What is needed - Only one stretch of the listing below is wanted. Give it again exactly, from the line with "(Ok current, following)" through the line with "endpoint_from_shared : string".

Supplied entries -
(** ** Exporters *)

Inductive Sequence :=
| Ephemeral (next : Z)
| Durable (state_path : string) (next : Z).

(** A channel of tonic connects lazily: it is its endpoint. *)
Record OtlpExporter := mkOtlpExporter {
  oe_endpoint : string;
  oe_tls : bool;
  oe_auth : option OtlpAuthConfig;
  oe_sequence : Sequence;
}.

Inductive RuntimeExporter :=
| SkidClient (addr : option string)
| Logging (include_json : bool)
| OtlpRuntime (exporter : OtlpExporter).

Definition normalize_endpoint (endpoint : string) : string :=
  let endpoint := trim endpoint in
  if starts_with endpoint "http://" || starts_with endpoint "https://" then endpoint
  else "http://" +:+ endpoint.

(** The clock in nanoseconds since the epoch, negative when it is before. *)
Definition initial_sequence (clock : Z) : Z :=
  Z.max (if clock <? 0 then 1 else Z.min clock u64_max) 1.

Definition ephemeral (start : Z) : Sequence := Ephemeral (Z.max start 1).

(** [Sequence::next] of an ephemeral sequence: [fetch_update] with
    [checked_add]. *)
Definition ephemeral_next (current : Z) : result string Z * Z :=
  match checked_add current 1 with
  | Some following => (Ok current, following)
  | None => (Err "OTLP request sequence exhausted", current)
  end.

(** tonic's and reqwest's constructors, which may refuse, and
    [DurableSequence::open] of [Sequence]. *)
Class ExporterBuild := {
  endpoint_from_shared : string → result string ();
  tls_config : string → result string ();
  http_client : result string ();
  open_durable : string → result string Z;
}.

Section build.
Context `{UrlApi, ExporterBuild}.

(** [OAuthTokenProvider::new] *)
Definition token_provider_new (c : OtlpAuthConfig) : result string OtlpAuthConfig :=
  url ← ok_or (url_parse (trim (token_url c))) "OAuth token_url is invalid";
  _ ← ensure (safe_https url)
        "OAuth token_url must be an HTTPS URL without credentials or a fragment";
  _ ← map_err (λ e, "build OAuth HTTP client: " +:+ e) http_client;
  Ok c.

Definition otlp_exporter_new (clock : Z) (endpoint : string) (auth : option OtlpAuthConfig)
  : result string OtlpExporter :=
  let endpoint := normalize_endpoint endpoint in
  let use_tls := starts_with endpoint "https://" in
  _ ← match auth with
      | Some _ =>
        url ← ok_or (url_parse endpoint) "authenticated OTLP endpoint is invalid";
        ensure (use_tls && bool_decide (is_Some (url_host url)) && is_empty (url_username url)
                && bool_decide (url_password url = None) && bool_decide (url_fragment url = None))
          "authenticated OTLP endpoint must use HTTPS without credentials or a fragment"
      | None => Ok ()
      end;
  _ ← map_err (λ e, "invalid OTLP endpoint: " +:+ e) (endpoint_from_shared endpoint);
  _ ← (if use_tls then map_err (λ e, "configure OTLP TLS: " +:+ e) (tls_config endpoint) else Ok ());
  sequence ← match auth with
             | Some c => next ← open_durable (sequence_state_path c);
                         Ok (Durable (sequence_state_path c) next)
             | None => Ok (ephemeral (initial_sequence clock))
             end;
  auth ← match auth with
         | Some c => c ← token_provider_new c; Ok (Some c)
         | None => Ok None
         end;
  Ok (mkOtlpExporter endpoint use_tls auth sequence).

==

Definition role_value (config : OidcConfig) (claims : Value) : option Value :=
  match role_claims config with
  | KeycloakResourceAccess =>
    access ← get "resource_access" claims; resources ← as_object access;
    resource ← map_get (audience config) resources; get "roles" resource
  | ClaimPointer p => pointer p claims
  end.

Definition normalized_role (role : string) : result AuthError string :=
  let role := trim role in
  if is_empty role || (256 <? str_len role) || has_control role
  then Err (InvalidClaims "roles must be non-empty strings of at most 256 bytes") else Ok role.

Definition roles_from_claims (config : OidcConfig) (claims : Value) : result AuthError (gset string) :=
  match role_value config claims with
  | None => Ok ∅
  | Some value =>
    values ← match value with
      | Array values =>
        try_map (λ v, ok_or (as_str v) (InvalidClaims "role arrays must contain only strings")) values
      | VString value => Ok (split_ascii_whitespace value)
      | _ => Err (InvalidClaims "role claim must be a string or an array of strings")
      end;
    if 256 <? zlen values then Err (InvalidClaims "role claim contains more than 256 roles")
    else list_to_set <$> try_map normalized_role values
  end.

Problem solution -
  | Some following => (Ok current, following)
  | None => (Err "OTLP request sequence exhausted", current)
  end.

(** tonic's and reqwest's constructors, which may refuse, and
    [DurableSequence::open] of [Sequence]. *)
Class ExporterBuild := {
  endpoint_from_shared : string → result string ();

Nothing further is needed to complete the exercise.